Categorized | Prostate Health

Low-Fat Diet May Reduce Risk of Prostate Cancer

According to a study lead by a team of researchers at Jonsson Cancer Center at the University of California, Los Angeles, a diet high in unhealthy types of fats is a potential cause of prostatic diseases, which includes benign prostatic hyperplasia and prostate cancer.

The researchers focused on mice that were fed a diet high in fat from corn oil.  Corn oil is primarily comprised of omega-6 fatty acids, which is the type of polyunsaturated fat found in processed baked goods and fried foods.  This type of fat should not be confused with omega-3 fatty acids, which are the healthiest fats and are found in fish, or monounsaturated fats, which are found in almonds, pecans, cashew nuts, peanuts, avocados, olive oil, and canola oil.

In the study, researchers fed one group of mice a diet with 40 percent of calories coming from fat, which is similar to the amount found in a typical Western diet.  The second group of mice received 12 percent of their caloric intake from fat.  The results showed a 27 percent lower incidence of prostate cancer in the low-fat diet group.  Further, precancerous cells grew at a much slower rate in the low-fat diet group, compared to those in the high-fat group.

In a supplemental study, Dr.
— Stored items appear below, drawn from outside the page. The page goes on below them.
(** X22: a node written with [WriteNode] is read back by [readNodeBytes]:
    for a node that serializes, the write succeeds, reading the same id
    gives the node's type hash and exactly the bytes it serialized to, and
    every other id reads as before. *)
Theorem readNodeBytes_WriteNode (db : DB) id node ser :
  Serialize node = inl ser →
  0 ≤ Type_Hash node < 2 ^ 64 →
  ∃ db',
    WriteNode db id (Some node) = Ok (db', None)
    ∧ readNodeBytes db' id = inl (Type_Hash node, ser)
    ∧ ∀ id', id' ≠ id → readNodeBytes db' id' = readNodeBytes db id'.
Proof.
  unfold DB in *. intros Hser Hth. unfold WriteNode, getNodeBytes. rewrite Hser.
  unfold DBHeader_Serialize, NewDBHeader. cbn [Magic TypeHash].
  rewrite decide_False by (intros Hne; by apply Hne).
  eexists. split; [reflexivity|]. split.
  - unfold readNodeBytes, DB. rewrite lookup_insert_eq.
    rewrite decide_False
      by (rewrite !length_app, !length_be_bytes; unfold NODE_DB_HEADER_LEN; lia).
    cbn [Magic TypeHash].
    rewrite <- app_assoc.
    rewrite take_app_length' by (by rewrite length_be_bytes).
    rewrite drop_app_length' by (by rewrite length_be_bytes).
    rewrite take_app_length' by (by rewrite length_be_bytes).
    rewrite (be_value_be_bytes 4) by (by vm_compute).
    rewrite (be_value_be_bytes 8) by lia.
    rewrite decide_False by (intros Hne; apply Hne; by vm_compute).
    rewrite Z.mod_small by (by change (256 ^ Z.of_nat 8) with (2 ^ 64)).
    rewrite app_assoc. by rewrite (drop_app_length' _ _ 12)
      by (rewrite length_app, !length_be_bytes; done).
  - intros id' Hne. unfold readNodeBytes, DB. by rewrite lookup_insert_ne.
Qed.

(** X23: [WriteNode] never panics, and when it returns an error (a nil
    node, or a node that fails to serialize) the database is as it was. *)
Theorem WriteNode_error_keeps_db (db : DB) id node :
  ∃ db' err, WriteNode db id node = Ok (db', err) ∧ (err ≠ None → db' = db).
Proof.
  unfold WriteNode, getNodeBytes, DBHeader_Serialize, NewDBHeader.
  destruct node as [node|]; [|by eauto].
  destruct (Serialize node) as [ser|e]; [|by eauto]. cbn [Magic].
  rewrite decide_False by (intros Hne; by apply Hne).
  eexists. eexists. split; [reflexivity|]. done.
Qed.

(** X24: [readNodeBytes] returns bytes only for a stored record that has
    the 12-byte header with the node magic; an absent id, a record shorter
    than the header and a record with another magic are errors. *)
Theorem readNodeBytes_accepts (db : DB) id type_hash bytes :
  readNodeBytes db id = inl (type_hash, bytes) →
  ∃ record,
    db !! id = Some record
    ∧ 12 ≤ Z.of_nat (length record)
    ∧ be_value (take 4 record) = NODE_DB_MAGIC
    ∧ type_hash = be_value (take 8 (drop 4 record))
    ∧ bytes = drop 12 record.
Proof.
  unfold readNodeBytes, NODE_DB_HEADER_LEN. destruct (db !! id) as [record|]; [|done].
  case_decide as Hlen; [done|]. cbn [Magic TypeHash]. case_decide as Hmagic; [done|].
  intros [= <- <-]. exists record. split; [done|]. split; [lia|]. done.
Qed.

End NodeDBFacts.

(** * Facts about the listener extension *)

Section ListenerFacts.

Import Listener.

Lemma Process_all_cons ext node source signal signals :
  Process_all ext node ((source, signal) :: signals)
  = Process_all (Process ext node source signal).1 node signals.
Proof. reflexivity. Qed.

Lemma Process_all_spec signals :
  ∀ ext node,
    length (Queue ext) ≤ Cap ext →
    Process_all ext node signals
    = mkListenerExt (Buffer ext) (Cap ext) (take (Cap ext) (Queue ext ++ signals.*2)).
Proof.
  induction signals as [|[source signal] signals IH]; intros ext node Hlen.
  - cbn. rewrite app_nil_r. rewrite take_ge by done. by destruct ext.
  - rewrite Process_all_cons. unfold Process. case_decide as Hroom; cbn [fst].
    + rewrite IH by (cbn; rewrite length_app; cbn; lia). cbn.
      by rewrite <- app_assoc.
    + rewrite IH by done. rewrite fmap_cons. cbn [snd].
      by rewrite !take_app_length' by lia.
Qed.

(** X25: the listener keeps the signals in the order they arrive and
    drops the ones that find its channel full: after a run of signals the
    channel holds what it held before followed by the new signals, cut at
    its capacity.  The capacity never changes and no message is ever
    returned. *)
Theorem listener_keeps_first ext node signals :
  length (Queue ext) ≤ Cap ext →
  Queue (Process_all ext node signals) = take (Cap ext) (Queue ext ++ signals.*2)
  ∧ Cap (Process_all ext node signals) = Cap ext
  ∧ Buffer (Process_all ext node signals) = Buffer ext
  ∧ ∀ source signal, (Process ext node source signal).2 = [].
Proof.
  intros Hlen. rewrite Process_all_spec by done. cbn. repeat split.
  intros source signal. unfold Process. by case_decide.
Qed.

End ListenerFacts.

(** * Facts about type registration *)

Section RegistryFacts.

Import Registry.

Implicit Types (ctx : Context) (r : request).

Lemma check_extensions_None ctx node_type extensions :
  ∀ ext_found,
    check_extensions ctx node_type ext_found extensions = None
    ↔ Forall (λ e, is_Some (Extensions ctx !! e)) extensions
      ∧ NoDup extensions
      ∧ Forall (λ e, ext_found !! e = None) extensions.
Proof.
  induction extensions as [|e rest IH]; intros ext_found; cbn.
  - split; [intros _; repeat constructor|done].
  - destruct (Extensions ctx !! e) as [info|] eqn:Hreg.
    + destruct (ext_found !! e) as [b|] eqn:Hfound.
      * split; [done|]. intros (_ & _ & Hnone). apply Forall_cons in Hnone as [Hnone _].
        congruence.
      * rewrite IH. rewrite !Forall_cons, NoDup_cons. split.
        -- intros (Hregs & Hnd & Hnone). split; [by split; [eexists|]|].
           split; [split; [|done]|split; [done|]].
           ++ intros Hin. rewrite Forall_forall in Hnone. specialize (Hnone e Hin).
              by rewrite lookup_insert_eq in Hnone.
           ++ eapply Forall_impl; [exact Hnone|]. intros e' He'. cbn in He'.
              destruct (decide (e = e')) as [->|Hne].
              ** by rewrite lookup_insert_eq in He'.
              ** by rewrite lookup_insert_ne in He'.
        -- intros ((_ & Hregs) & (Hnin & Hnd) & (_ & Hnone)). split; [done|]. split; [done|].
           rewrite Forall_forall in Hnone. apply Forall_forall. intros e' Hin.
           rewrite lookup_insert_ne; [by apply Hnone|]. intros ->. done.
    + split; [done|]. intros (Hregs & _). apply Forall_cons in Hregs as [[x Hx] _].
      congruence.
Qed.

(** X26: [RegisterNodeType] returns nil exactly when the node type is not
    registered yet, every extension of the list is registered, and no
    extension is listed twice.  It then records the list under the node
    type and leaves every other registry, and every other node type, as
    it was; when it returns an error the context is as it was. *)
Theorem RegisterNodeType_accepts ctx node_type extensions :
  let ctx' := (RegisterNodeType ctx node_type extensions).1 in
  let err := (RegisterNodeType ctx node_type extensions).2 in
  (err = None ↔
     Nodes ctx !! node_type = None
     ∧ Forall (λ e, is_Some (Extensions ctx !! e)) extensions
     ∧ NoDup extensions)
  ∧ (err = None →
     ctx' = mkContext (Extensions ctx) (ExtensionTypes ctx)
              (<[node_type := mkNodeInfo extensions]> (Nodes ctx))
              (Types ctx) (TypeReflects ctx) (Kinds ctx) (KindTypes ctx)
     ∧ Nodes ctx' !! node_type = Some (mkNodeInfo extensions)
     ∧ ∀ other, other ≠ node_type → Nodes ctx' !! other = Nodes ctx !! other)
  ∧ (err ≠ None → ctx' = ctx).
Proof.
  cbn zeta. unfold RegisterNodeType.
  destruct (Nodes ctx !! node_type) as [info|] eqn:Hnode; cbn.
  { split; [|done]. split; [done|]. by intros (? & _). }
  pose proof (check_extensions_None ctx node_type extensions ∅) as Hcheck.
  destruct (check_extensions ctx node_type ∅ extensions) as [err|]; cbn.
  - split; [|done]. split; [done|]. intros (_ & Hregs & Hnd).
    apply Hcheck. split; [done|]. split; [done|].
    apply Forall_forall. intros e _. apply lookup_empty.
  - split; [|split; [|done]].
    + split; [|done]. intros _. split; [done|].
      destruct Hcheck as [Hcheck _]. by destruct Hcheck as (? & ? & _).
    + intros _. split; [done|]. split; [apply lookup_insert_eq|].
      intros other Hne. by rewrite lookup_insert_ne.
Qed.

Lemma empty_consistent : consistent empty_Context.
Proof. split; cbn; intros *; by rewrite lookup_empty. Qed.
Sanjay Gupta, MS, PhD, and colleagues found that high-fat diets actually activate a protein complex which leads to prostatic inflammation.  The researchers noted that when non-obese mice were fed a high-fat diet for four, eight, and 12 weeks, they exhibited significant increases in the protein complex activation, prostate weight, and prostate expression of inflammation when compared with mice that were fed a regular diet.
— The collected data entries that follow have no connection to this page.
(** X6.  Label discipline of [Process]: the labels it hands to
    [nvlist_free] are exactly the labels read with status 0 that parse.  A
    label whose parsing throws is therefore never freed. *)
Theorem DevfsEvent_Process_frees_parsed_labels (e : Event) (w : World) :
  let r := DevfsEvent.Process env e w in
  freed_labels (trace r) = List.filter parses (read_labels (trace r)).
Proof.
  intros r. subst r.
  runs_Process e w; try congruence.
  all: repeat match goal with
       | |- context [free_obs ?p] => is_var p; destruct p
       end.
  all: cbn; unfold parses;
    repeat match goal with
    | |- context [0 =? 0] => change (0 =? 0) with true; cbn
    | Hl : Vdev_of_label ?l = _ |- context [Vdev_of_label ?l] => rewrite Hl; cbn
    end;
    try reflexivity.
  all: match goal with
       | Hn : ?rl <> 0 \/ ?d = None |- _ =>
           destruct Hn as [Hn | Hn];
           [ apply Z.eqb_neq in Hn; destruct d; cbn; rewrite ?Hn; reflexivity
           | subst d; reflexivity ]
       end.
Qed.

Ltac use_DevPath :=
  try match goal with
      | Hp : DevPath _ = _ |- _ => rewrite ?Hp in *; cbn [fst snd] in *
      end.


(** X8.  The registry is asked for a case by physical path only as a
    fallback: the device is a whole disk whose physical path was obtained,
    no lookup by guids was made and the device was not reported degraded.
    A case found that way is asked to re-evaluate with the device path, that
    physical path and no device; when none is found nothing is
    re-evaluated. *)
Theorem physical_path_match_only_as_fallback
    (e : Event) (w : World) (physPath : string) (found : option CaseFile) :
  let r := DevfsEvent.Process env e w in
  In (O_CaseFile_Find_physPath physPath found) (trace r) ->
  IsWholeDev e = true
  /\ In (O_PhysicalPath e true physPath) (trace r)
  /\ (forall pool guid f, ~ In (O_CaseFile_Find pool guid f) (trace r))
  /\ (forall args, ~ In (O_syslog LOG_INFO degraded_fmt args) (trace r))
  /\ (forall cf, found = Some cf ->
        exists consumed,
          In (O_CaseFile_ReEvaluate_dev cf (snd (DevPath e)) physPath None consumed)
             (trace r))
  /\ (found = None ->
      forall cf d p v consumed,
        ~ In (O_CaseFile_ReEvaluate_dev cf d p v consumed) (trace r)).
Proof.
  intros r; subst r.
  runs_Process e w; intros Hfind; in_trace; try discriminate.
  all: use_DevPath.
  all: match goal with
       | Hb : ?b && IsWholeDev _ = true |- _ =>
           apply andb_true_iff in Hb as [-> Hwhole]
       end.
  all: split; [exact Hwhole|].
  all: split; [destruct poolName; cbn; auto 12|].
  all: repeat split; unfold not; intros; in_trace;
    try discriminate; try congruence.
  all: match goal with
       | Hs : Some _ = Some _ |- _ => injection Hs as ->
       end.
  all: match goal with
       | |- context [O_CaseFile_ReEvaluate_dev _ _ _ None ?c :: _] => exists c
       end.
  all: destruct poolName; cbn; auto 14.
Qed.



(** X11.  When the device path cannot be resolved, [Process] does nothing
    beyond logging the event; when [open] fails, it stops right after the
    failed [open]: the device is not interrogated, nothing is closed and
    the registry is not consulted. *)
Theorem Process_stops_without_device (e : Event) (w : World) :
  let r := DevfsEvent.Process env e w in
  (fst (DevPath e) = false ->
   forall o, In o (trace r) -> o = O_Event_Log e LOG_INFO)
  /\ (forall path flags,
        In (O_open path flags (-1)) (trace r) ->
        trace r = [O_Event_Log e LOG_INFO;
                   O_open (snd (DevPath e)) O_RDONLY (-1)]).
Proof.
  intros r; subst r.
  runs_Process e w; use_DevPath; split.
  all: try (intros Hpath o Hin; subst; cbn in *; try discriminate;
            in_trace; reflexivity).
  all: intros path flags Hin; in_trace; zeq;
    try discriminate; try congruence; try reflexivity.
Qed.

Transparent DevfsEvent.ReadLabel DevfsEvent.OnlineByLabel.
End DevfsEventFacts.

Section ZfsEventFacts.
Context `{Libzfs} `{Devdctl} {World : Type} (env : Env World).

Lemma siblings_loop_existsb (siblings : list Vdev) :
  ZfsEvent.siblings_loop siblings B_FALSE
  = if existsb (fun sibling =>
                  negb (Vdev_IsSpare sibling)
                  && vdev_state_eqb (Vdev_State sibling) VDEV_STATE_HEALTHY)
               siblings
    then B_TRUE else B_FALSE.
Proof.
  induction siblings as [|sibling rest IH]; [reflexivity|].
  cbn. destruct (negb (Vdev_IsSpare sibling)
                 && vdev_state_eqb (Vdev_State sibling) VDEV_STATE_HEALTHY);
    [reflexivity | exact IH].
Qed.

(** The two runs of [TryDetach]. *)
Lemma TryDetach_run (vdev : Vdev) (hdl : zpool_handle_t) (w : World) :
  value (ZfsEvent.TryDetach env vdev hdl w) = inr false
  /\ trace (ZfsEvent.TryDetach env vdev hdl w)
     = if redundant_spare vdev
       then [O_syslog LOG_INFO "Detaching spare vdev %s from pool %s"
               [Vdev_Path vdev; zpool_get_name hdl];
             O_zpool_vdev_detach hdl (Vdev_Path vdev)]
       else [].
Proof.
  unfold ZfsEvent.TryDetach, redundant_spare, has_healthy_sibling.
  rewrite siblings_loop_existsb.
  destruct (Vdev_IsSpare vdev); cbn; [|split; reflexivity].
  destruct (existsb _ _); cbn; split; reflexivity.
Qed.

Lemma detach_calls_app (tr1 tr2 : list Obs) :
  detach_calls (tr1 ++ tr2) = (detach_calls tr1 ++ detach_calls tr2)%list.
Proof.
  induction tr1 as [|o tr1 IH]; [reflexivity|].
  destruct o; cbn; rewrite IH; reflexivity.
Qed.

(** The walk over the pool's devices reaches every one of them. *)
Lemma Each_TryDetach_run (hdl : zpool_handle_t) (vdevs : list Vdev) (w : World) :
  value (ZfsEvent.Each (ZfsEvent.TryDetach env) hdl vdevs w) = inr tt
  /\ detach_calls (trace (ZfsEvent.Each (ZfsEvent.TryDetach env) hdl vdevs w))
     = map (fun vdev => (hdl, Vdev_Path vdev)) (List.filter redundant_spare vdevs).
Proof.
  revert w. induction vdevs as [|vdev rest IH]; intros w; [split; reflexivity|].
  cbn [ZfsEvent.Each]. unfold bind.
  destruct (TryDetach_run vdev hdl w) as [Hv Ht].
  destruct (ZfsEvent.TryDetach env vdev hdl w) as [v w' tr].
  cbn in Hv, Ht. subst v tr. cbn [value world trace].
  destruct (IH w') as [IHv IHt].
  split; [exact IHv|].
  rewrite detach_calls_app, IHt. cbn [List.filter].
  destruct (redundant_spare vdev); reflexivity.
Qed.

Lemma CleanupSpares_returns (e : Event) (w : World) :
  value (ZfsEvent.CleanupSpares env e w) = inr tt.
Proof.
  unfold ZfsEvent.CleanupSpares. cbn.
  destruct (answer_in _ w) as [|hdl zpl]; [reflexivity|].
  cbn. apply Each_TryDetach_run.
Qed.

Opaque ZfsEvent.CleanupSpares.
While most of the information has come from mice studies, researchers say that the finding translates to people.  Human clinical trials will be following shortly to prove that lowering dietary fat intake results in an increase in levels of a protein that slows prostate cancer development by reducing the amount of growth factor that encourages prostate cancer.
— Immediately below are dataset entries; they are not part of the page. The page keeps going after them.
(** The ways a body that [req.json()] reads leaves the type [Input] so that
    the second line of the handler raises a [TypeError]: the body is [null]
    (reading [body.inputs] fails); [inputs] is a truthy value that is no
    array (a non-empty string, a non-zero number, [true], an object: there
    is no [map] to call); an entry of the array is a truthy value that is no
    string (a non-zero number, [true], an object, an array: there is no
    [trim] to call). *)
Inductive IllTyped := NullBody | InputsNoArray | EntryNoString.

(** The request body: [BadBody] when [req.json()] rejects; [GoodBody] with
    the [inputs] field, which the handler guards with [|| []], and its
    elements, which it guards with [|| ""]: the field is [None] when it is
    missing or falsy (as on a body that is a number, a string, a boolean or
    an array), an element is [None] when it is falsy and no string;
    [IllTypedBody] for a body that is read but ill-typed, with the message
    of the [TypeError] the engine raises. *)
Inductive ReqBody :=
| BadBody (msg : string)
| GoodBody (inputs : option (list (option string)))
| IllTypedBody (shape : IllTyped) (msg : string).

(** ** The monad of awaited code *)

Inductive Event := EvFetch (r : Request) | EvSleep (ms : nat).

Record St (W : Type) := mkSt { world : W; trace : list Event }.
Arguments mkSt {W} _ _.
Arguments world {W} _.
Arguments trace {W} _.

Inductive Outcome (A : Type) :=
| Ret (a : A)
| Throw (msg : string)
| Diverge.
Arguments Ret {A} _.
Arguments Throw {A} _.
Arguments Diverge {A}.

Definition M (W A : Type) : Type := St W → Outcome A * St W.

Definition ret {W A} (a : A) : M W A := fun s => (Ret a, s).

Definition bind {W A B} (m : M W A) (k : A → M W B) : M W B :=
  fun s =>
    match m s with
    | (Ret a, s') => k a s'
    | (Throw msg, s') => (Throw msg, s')
    | (Diverge, s') => (Diverge, s')
    end.

#[global] Instance M_ret {W} : MRet (M W) := fun A => ret.
#[global] Instance M_bind {W} : MBind (M W) := fun A B k m => bind m k.

(** [throw new Error(msg)] *)
Definition throw {W A} (msg : string) : M W A := fun s => (Throw msg, s).

Definition diverge {W A} : M W A := fun s => (Diverge, s).

(** [m.catch(() => v)] *)
Definition catch {W A} (m : M W A) (v : A) : M W A :=
  fun s =>
    match m s with
    | (Throw _, s') => (Ret v, s')
    | r => r
    end.

(** [try { m } catch (e) { h e.message }] *)
Definition try_catch {W A} (m : M W A) (h : string → M W A) : M W A :=
  fun s =>
    match m s with
    | (Throw msg, s') => h msg s'
    | r => r
    end.

(** [sleep(ms)] *)
Definition sleep {W} (ms : nat) : M W unit :=
  fun s => (Ret (), mkSt (world s) (trace s ++ [EvSleep ms])).
(** X17.  After an answer 200 of [POST /api/send-mail], the mail is in
    the index under the id the answer carries: [GET /api/mail/:mailId]
    answers the record of the request (its handle, the commitment of the
    handle, sender, recipient, the timestamp and the transaction hash of
    the answer), the inbox of the recipient and the sent box of the
    sender list it, the commitment map answers the handle for the
    commitment, and the records under other ids are as before. *)
Theorem postSendMail_files_sent_mail (self : EmailService.t)
    (body : SendMailBody) (w w' : World) (success : bool)
    (mailId txHash : string) (timestamp : Z) :
  postSendMail self body w
  = (Ok (mkResponse 200 (SentBody success mailId txHash timestamp)), w') ->
  exists (cid sender recipient : string) (blockNumber : option Z),
    EmailService.cid body = Some cid
    /\ senderEmail body = Some sender
    /\ recipientEmail body = Some recipient
    /\ success = true
    /\ let record :=
         StoredMail.mk mailId cid (BytesUtil.cidToBytes32 cid) sender
           recipient timestamp blockNumber (Some txHash) in
       fst (Routes.getMail mailId w')
       = Ok (Routes.mkResponse 200 (Routes.MailBody record))
       /\ (exists inbox,
             fst (Routes.getInbox recipient w')
             = Ok (Routes.mkResponse 200 (Routes.InboxBody inbox))
             /\ In record inbox)
       /\ (exists sentbox,
             fst (Routes.getSentbox sender w')
             = Ok (Routes.mkResponse 200 (Routes.SentboxBody sentbox))
             /\ In record sentbox)
       /\ fst (InMemoryCidStore.get (BytesUtil.cidToBytes32 cid) w')
          = Ok (Some cid)
       /\ forall other : string,
            other <> mailId ->
            fst (Routes.getMail other w') = fst (Routes.getMail other w).
Proof.
  intros Hrun. unfold postSendMail in Hrun.
  apply try_catch_Ok_inv in Hrun as [Hrun | (e & w1 & _ & Hcatch)];
    [| apply ret_Ok_inv in Hcatch as [Hcatch _]; discriminate].
  destruct (_ || _) eqn:Hfields;
    [apply ret_Ok_inv in Hrun as [Hrun _]; discriminate |].
  apply orb_false_elim in Hfields as [Hfields Hrcpt].
  apply orb_false_elim in Hfields as [Hfields Hsender].
  apply orb_false_elim in Hfields as [_ Hcid].
  apply negb_false_iff in Hrcpt, Hsender, Hcid.
  apply truthy_inv in Hrcpt as (recipient & Erecipient & _).
  apply truthy_inv in Hsender as (sender & Esender & _).
  apply truthy_inv in Hcid as (cid & Ecid & _).
  rewrite Erecipient, Esender, Ecid in Hrun. cbv zeta in Hrun.
  cbn [orEmpty] in Hrun.
  apply bind_Ok_inv in Hrun as (owner & w1 & Hlookup & Hrun).
  destruct (owner =? _);
    [apply ret_Ok_inv in Hrun as [Hrun _]; discriminate |].
  apply bind_Ok_inv in Hrun as ([] & w2 & Hset & Hrun).
  apply bind_Ok_inv in Hrun as (key & w3 & Hkey & Hrun).
  apply bind_Ok_inv in Hrun as (isValid & w4 & Hverify & Hrun).
  destruct (negb isValid);
    [apply ret_Ok_inv in Hrun as [Hrun _]; discriminate |].
  apply bind_Ok_inv in Hrun as ([] & w5 & Hpin & Hrun).
  apply bind_Ok_inv in Hrun as (tx & w6 & Hsubmit & Hrun).
  apply bind_Ok_inv in Hrun as (receipt & w7 & Hwait & Hrun).
  apply bind_Ok_inv in Hrun as (extracted & w8 & Hextract & Hrun).
  apply bind_Ok_inv in Hrun as (now' & w9 & Hnow & Hrun).
  apply bind_Ok_inv in Hrun as ([] & w10 & Hsave & Hrun).
  apply ret_Ok_inv in Hrun as [Hresp ->].
  injection Hresp as <- <- <- <-.
  apply (keepsStores_run _ _ _ _ (keepsStores_call _ _)) in Hlookup
    as [Hm1 Hc1].
  unfold InMemoryCidStore.set in Hset. injection Hset as <-.
  unfold get_verificationKey in Hkey. injection Hkey as _ <-.
  assert (Hstores4 : mails w4 = mails w
                     /\ cidStore w4
                        = Js.map_set (BytesUtil.cidToBytes32 cid) cid
                            (cidStore w)).
  { destruct (keyLoaded key).
    - apply (keepsStores_run _ _ _ _ (keepsStores_verifyProof _ _ _ _))
        in Hverify as [-> ->].
      cbn [mails cidStore]. rewrite Hm1, Hc1. split; reflexivity.
    - apply ret_Ok_inv in Hverify as [_ ->].
      cbn [mails cidStore]. rewrite Hm1, Hc1. split; reflexivity. }
  destruct Hstores4 as [Hm4 Hc4].
  apply (keepsStores_run _ _ _ _ (keepsStores_pin _ _)) in Hpin as [Hm5 Hc5].
  apply (keepsStores_run _ _ _ _ (keepsStores_call _ _)) in Hsubmit
    as [Hm6 Hc6].
  apply (keepsStores_run _ _ _ _ (keepsStores_call _ _)) in Hwait
    as [Hm7 Hc7].
  apply lift_Ok_inv in Hextract as [_ ->].
  unfold now in Hnow. injection Hnow as _ <-.
  unfold InMemoryMailStore.save in Hsave. injection Hsave as <-.
  exists cid, sender, recipient,
    (match receipt with
     | Some r => TransactionReceipt.blockNumber r
     | None => None
     end).
  split; [exact Ecid | split; [exact Esender | split; [exact Erecipient |]]].
  split; [reflexivity |]. cbv zeta.
  unfold Routes.getMail, Routes.getInbox, Routes.getSentbox, bind,
    InMemoryMailStore.get, InMemoryMailStore.getInbox,
    InMemoryMailStore.getSentbox, InMemoryCidStore.get.
  cbn [fst snd mails cidStore log_event StoredMail.mailId].
  rewrite map_get_set_same. split; [reflexivity |].
  split; [| split; [| split]].
  - eexists. split; [reflexivity |]. apply filter_In.
    split; [apply in_values_map_set | apply String.eqb_refl].
  - eexists. split; [reflexivity |]. apply filter_In.
    split; [apply in_values_map_set | apply String.eqb_refl].
  - rewrite Hc7, Hc6, Hc5, Hc4, map_get_set_same. reflexivity.
  - intros other Hother. rewrite map_get_set_other by exact Hother.
    rewrite Hm7, Hm6, Hm5, Hm4.
    destruct (Js.map_get other (mails w)); reflexivity.
Qed.

End ServiceFiles.

(** ** Reading the mail id off a receipt *)

Section ReceiptFacts.
Context `{EthersLib}.

Lemma scanLogs_agree (logs : list Log.t) :
  EmailService.scanLogs logs = BaseMailerClient.scanLogs logs.
Proof.
  induction logs as [|log rest IH]; cbn [EmailService.scanLogs
    BaseMailerClient.scanLogs]; [reflexivity |].
  destruct (Log.topics log) as [[|topic0 others] |]; try exact IH.
  destruct (topic0 =? MailerInterface.topicHash); [reflexivity | exact IH].
Qed.

Lemma topicHash_truthy : Js.truthy (Some MailerInterface.topicHash) = true.
Proof.
  unfold MailerInterface.topicHash, BytesUtil.keccak256, Bytes.toHex.
  reflexivity.
Qed.

(** X19.  The service and the client read the mail id off a receipt in
    the same way, on every receipt.  A receipt without logs gives no id.
    Otherwise the first log whose first topic is the [MailSent] topic
    decides alone: the id is the [mailId] it decodes to, logs after it
    are not looked at, and when it does not decode to an id none is
    found, whatever the later logs hold. *)
Theorem extractMailId_agrees_with_client :
  (forall logs : option (list Log.t),
      EmailService.extractMailId logs
      = BaseMailerClient.extractMailIdFromReceipt logs)
  /\ EmailService.extractMailId None = Ok None
  /\ (forall (pre post : list Log.t) (log : Log.t)
             (otherTopics : list string),
        (forall (earlier : Log.t) (topics : list string),
            In earlier pre ->
            Log.topics earlier
            <> Some (MailerInterface.topicHash :: topics)) ->
        Log.topics log = Some (MailerInterface.topicHash :: otherTopics) ->
        EmailService.extractMailId (Some (pre ++ log :: post))
        = match parseLog log with
          | Ok (Some parsed) =>
              Ok (option_map Js.toString (LogDescription.mailId parsed))
          | Ok None => Ok None
          | Throw e => Throw e
          | Diverge => Diverge
          end).
Proof.
  split; [| split].
  - intros [logs |]; [| reflexivity].
    unfold EmailService.extractMailId,
      BaseMailerClient.extractMailIdFromReceipt.
    rewrite scanLogs_agree. reflexivity.
  - reflexivity.
  - intros pre post log otherTopics Hpre Hlog.
    unfold EmailService.extractMailId. rewrite topicHash_truthy.
    cbn [negb]. induction pre as [|earlier pre IH]; cbn [app].
    + cbn [EmailService.scanLogs]. rewrite Hlog, String.eqb_refl.
      reflexivity.
    + cbn [EmailService.scanLogs].
      assert (IH' := IH (fun l ts Hin => Hpre l ts (or_intror Hin))).
      destruct (Log.topics earlier) as [[|topic0 others] |] eqn:Etopics;
        try exact IH'.
      destruct (topic0 =? MailerInterface.topicHash) eqn:Etopic;
        [| exact IH'].
      apply String.eqb_eq in Etopic. subst topic0.
      exfalso. exact (Hpre earlier others (or_introl eq_refl) Etopics).
Qed.

End ReceiptFacts.

(** ** Records read back from the ledger *)

Section RecordFacts.
Import MailRecords.

Lemma normalizeFrom_nth (records : list RawMailRecord.t) (index : Z)
    (i : nat) (raw : RawMailRecord.t) :
  nth_error records i = Some raw ->
  nth_error (normalizeFrom index records) i
  = Some (MailRecord.mk
            (match RawMailRecord.mailId raw with
             | Some id => id
             | None => (index + Z.of_nat i)%Z
             end)
            (RawMailRecord.contentCID raw) (RawMailRecord.senderEmail raw)
            (RawMailRecord.recipientEmail raw)
            (match RawMailRecord.timestamp raw with
             | Some ts => ts
             | None => 0%Z
             end)
            (RawMailRecord.verified raw)).
Proof.
  revert index i. induction records as [|record rest IH]; intros index i Hnth.
  - destruct i; discriminate.
  - destruct i as [|i]; cbn [nth_error normalizeFrom] in *.
    + injection Hnth as ->. rewrite Z.add_0_r. reflexivity.
    + rewrite (IH (index + 1)%Z i Hnth).
      replace (index + 1 + Z.of_nat i)%Z with (index + Z.of_nat (S i))%Z
        by lia.
      reflexivity.
Qed.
“A low-fat, high-fiber diet combined with weight loss and exercise is well known to be healthy in terms of heart disease and is known to reduce the risk of heart attacks and strokes, so that would be a healthy choice to make,” said Dr. William Aronson, a Jonsson Cancer Center researcher and the UCLA study’s senior author.  “Whether or not it will prevent prostate cancer in humans remains to be seen.”